Gubernur BI Perry Warjiyo, secara tegas mengatakan, guna mendukung ekonomi hijau dan berkelanjutan, seluruh pemangku kepentingan harus berkolaborasi, yakni saling bekerja sama dengan fokus pengembangan Sustainable Finance Instrument (SFI), termasuk menghadapi berbagai tantangan penerapannya, untuk mendukung ekonomi hijau dan berkelanjutan

"Kolaborasi bersama antara Pemerintah dan Otoritas dipandang penting untuk terus ditingkatkan untuk membangun ekosistem guna menjaga kontinuitas SFI di pasar dalam jangka panjang," kata Perry.

Menurutnya, ada tiga jurus untuk meningkatkan SFI tersebut. Pertama, pentingnya mengembangkan instrumen keuangan dan investasi hijau untuk mendorong pertumbuhan ekonomi yang berkelanjutan dan inklusif.

Baca Juga: Gelora Ekonomi Hijau Indonesia Berada Depan Mata, Moeldoko: Usaha Kita Sudah Diakui Bank Dunia

Kedua, pentingnya membangun ekosistem instrumen keuangan berkelanjutan. Ketiga, program pembangunan kapasitas dan bantuan teknis berkelanjutan. Hal ini, kata dia, sangat penting dalam meningkatkan pemahaman dan keahlian seluruh pihak. 

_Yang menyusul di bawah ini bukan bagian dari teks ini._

(** A call with no effect, in the form of the rules below. *)
Lemma post_id (Q : unit -> HS -> Prop) h g : (forall msgs, updates msgs = EmptyString ->
  Q tt (mkHS h (set_out (out g ++ msgs) g))) -> Q tt (mkHS h g).
Proof. intros HQ. specialize (HQ [] eq_refl). by rewrite app_nil_r, set_out_same in HQ. Qed.

Lemma wp_DailyGamePrize gold h g (Q : unit -> HS -> Prop) : session_valid (mkHS h g) ->
  (forall msgs, updates msgs = EmptyString ->
     Q tt (mkHS (rank_prized gold h) (set_out (out g ++ msgs) g))) ->
  wp (DailyGamePrize gold) Q (mkHS h g).
Proof.
  intros Hs HQ. unfold DailyGamePrize, rank_prized in *. hs_run; cbn [this srv] in *.
  - exact Hs.
  - apply negb_true_iff in Hc. rewrite Hc in HQ. apply HQ, updates_delivery.
  - apply negb_false_iff in Hc. rewrite Hc in HQ. by apply post_id.
Qed.

Lemma wp_TryToGetGamePrize h g (Q : unit -> HS -> Prop) : session_valid (mkHS h g) ->
  (forall msgs, updates msgs = EmptyString ->
     Q tt (mkHS (progress_prized (gGameConfig g) (getDailyGameBeginTime (gRankManager g)) h)
             (set_out (out g ++ msgs) g))) ->
  wp (TryToGetGamePrize true) Q (mkHS h g).
Proof.
  intros Hs HQ. unfold TryToGetGamePrize, progress_prized, get_rank in *. hs_run; cbn [this srv] in *.
  - exact Hs.
  - apply negb_true_iff in Hc. apply andb_true_iff in Hc0 as [H1 H2].
    apply negb_true_iff in H1, H2. rewrite Hc, H1, H2 in HQ. apply HQ, updates_delivery.
  - done.
  - apply negb_true_iff in Hc. apply andb_false_iff in Hc0.
    replace (_ || _ || _) with true in HQ; [by apply post_id|].
    rewrite Hc. destruct Hc0 as [H|H]; apply negb_false_iff in H; rewrite H; by rewrite ?orb_true_r.
  - apply negb_false_iff in Hc. rewrite Hc in HQ. by apply post_id.
Qed.

Lemma rank_prized_links gold h : hero_links (rank_prized gold h) = hero_links h.
Proof. unfold rank_prized. by destruct (_ =? _). Qed.
Lemma progress_prized_links cfg t h : hero_links (progress_prized cfg t h) = hero_links h.
Proof. unfold progress_prized. by destruct (_ || _). Qed.
Lemma rank_prized_again g1 g2 h : rank_prized g2 (rank_prized g1 h) = rank_prized g1 h.
Proof.
  unfold rank_prized. destruct (_daily_game_prize_time h =? _) eqn:E; cbn; [by rewrite E|by rewrite Z.eqb_refl].
Qed.
Lemma progress_prized_again cfg t h :
  progress_prized cfg t (progress_prized cfg t h) = progress_prized cfg t h.
Proof.
  unfold progress_prized. destruct ((t =? _daily_game_time h) || _ || _) eqn:E; cbn; [by rewrite E|].
  by rewrite Z.eqb_refl, !orb_true_r.
Qed.

(** A call on the hero of an account. *)
Definition at_account (acc : Z) (f : DreamHero -> DreamHero) (h : DreamHero) : DreamHero :=
  if _account h =? acc then f h else h.

Lemma call_prizes (m : M HS unit) f p h w :
  linked w -> mfind p (objects w) = Some h -> hero_links (f h) = hero_links h ->
  (forall Q : unit -> HS -> Prop, (forall msgs, updates msgs = EmptyString ->
     Q tt (mkHS (f h) (set_out (out (globals w) ++ msgs) (globals w)))) -> wp m Q (mkHS h (globals w))) ->
  wok (call_hero p m) (fun _ w' => exists msgs, updates msgs = EmptyString /\
    prizes (at_account (_account h) f) msgs w w') w.
Proof.
  intros Hw Hp Hl Hm. unfold wok, call_hero. rewrite Hp.
  specialize (Hm (fun _ s => exists msgs, updates msgs = EmptyString /\
    s = mkHS (f h) (set_out (out (globals w) ++ msgs) (globals w)))).
  destruct (m _) as [[[] s]|] eqn:E.
  2: { unfold wp in Hm. rewrite E in Hm. destruct Hm. intros msgs Hu. by exists msgs. }
  unfold wp in Hm. rewrite E in Hm. destruct Hm as (msgs & Hu & ->); [intros msgs Hu; by exists msgs|].
  exists msgs. split; [done|]. injection Hl as Ha Hs. constructor; cbn -[mput]; try done.
  - intros q. unfold at_account. rewrite find_put. destruct (decide (q = p)) as [->|Hne].
    + by rewrite Hp; cbn; rewrite Z.eqb_refl.
    + destruct (mfind q (objects w)) as [x|] eqn:Hq; [|done]. cbn.
      destruct (_account x =? _account h) eqn:Ex; [|done]. apply Z.eqb_eq in Ex.
      destruct (lk_registered _ Hw q x Hq) as [H1 _], (lk_registered _ Hw p h Hp) as [H2 _]. congruence.
  - by eapply linked_hero.
Qed.
(* ===== verification/Bytes.v ===== *)
(** * common: bytes and little-endian numbers *)
From S2P Require Import Prelude.

(** Bytes are [Z]s in [0, 256). *)
Definition is_byte (b : Z) : Prop := 0 <= b < 256.

(** The bytes of a number in memory, and the number read back. *)
Fixpoint le_bytes (n : nat) (z : Z) : list Z :=
  match n with O => [] | S n => z mod 256 :: le_bytes n (z / 256) end.
Fixpoint le_value (l : list Z) : Z :=
  match l with [] => 0 | b :: l' => b + 256 * le_value l' end.

Lemma length_le_bytes k : forall z, length (le_bytes k z) = k.
Proof. induction k as [|k IH]; intros z; cbn; [done|]. by rewrite IH. Qed.

Lemma le_bytes_range k : forall z, Forall is_byte (le_bytes k z).
Proof.
  induction k as [|k IH]; intros z; cbn [le_bytes]; constructor; [|apply IH].
  unfold is_byte. by apply Z.mod_pos_bound.
Qed.

Lemma le_value_bytes k : forall z, 0 <= z < 256 ^ Z.of_nat k -> le_value (le_bytes k z) = z.
Proof.
  induction k as [|k IH]; intros z Hz; cbn [le_bytes le_value]; [cbn in Hz; lia|].
  rewrite Nat2Z.inj_succ, Z.pow_succ_r in Hz by lia.
  rewrite IH; [pose proof (Z.div_mod z 256); lia|]. split; [apply Z.div_pos; lia|].
  apply Z.div_lt_upper_bound; lia.
Qed.

Lemma le_value_range l : Forall is_byte l -> 0 <= le_value l < 256 ^ Z.of_nat (length l).
Proof.
  induction 1 as [|b l Hb _ IH]; cbn [le_value length]; [done|].
  rewrite Nat2Z.inj_succ, Z.pow_succ_r by lia. unfold is_byte in Hb. lia.
Qed.
(** The input fits into the buffer. *)
Lemma update_fits m msg input : holds m msg -> Z.of_nat (length input) < 2 ^ 32 ->
  (length input < 64 - buffered (_count m))%nat -> holds (update input m) (msg ++ input).
Proof.
  intros Hm Hin Hk. destruct (holds_parts m msg Hm) as (head & tail & q & r & Hmsg & Hh & Ht & Hr & Hlen & Hb & Hst & Hre).
  unfold update. rewrite (update_count m msg) by done. rewrite (proj2 (Nat.leb_gt _ _) Hk), Hb in *.
  pose proof (hold_size _ _ Hm) as Hsz.
  assert (Htot : length (msg ++ input) = (64 * q + (r + length input))%nat) by (rewrite length_app; lia).
  destruct (blocks_count q (r + length input)) as [E1 E2]; [lia|].
  constructor; cbn [_state _count _buffer _finished]; try done.
  - rewrite Htot, E1, Hst, Hmsg, <- app_assoc. replace q with (q + 0)%nat at 2 by lia. by rewrite md5_blocks_app.
  - rewrite length_copy_to by lia. exact Hsz.
  - rewrite Htot, E1, E2, firstn_copy_to, Hre by lia. rewrite Hmsg, <- app_assoc, skipn_app.
    rewrite skipn_all2 by lia. replace (_ - _)%nat with 0%nat by lia. done.
Qed.

Lemma update_holds m msg input : holds m msg -> Z.of_nat (length input) < 2 ^ 32 ->
  holds (update input m) (msg ++ input).
Proof.
  intros Hm Hin. destruct (Nat.le_gt_cases (64 - buffered (_count m)) (length input));
    [by apply update_completes|by apply update_fits].
Qed.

"Keberhasilan pengembangan SFI akan ditentukan oleh ketangguhan kolaborasi, kebersamaan, dan saling mendukung antarseluruh pemangku kepentingan. BI bersama pemerintah akan turut mengambil peran dalam pengembangan ekosistem hijau di Indonesia melalui kebijakan dan dukungan instrumen pasar uang hijau, pembiayaan hijau dan inklusif untuk UMKM serta ekonomi dan keuangan syariah yang berkelanjutan," ungkap Perry.

Mau Berita Terbaru Lainnya dari Warta Ekonomi? Yuk Follow Kami di Google News dengan Klik Simbol Bintang.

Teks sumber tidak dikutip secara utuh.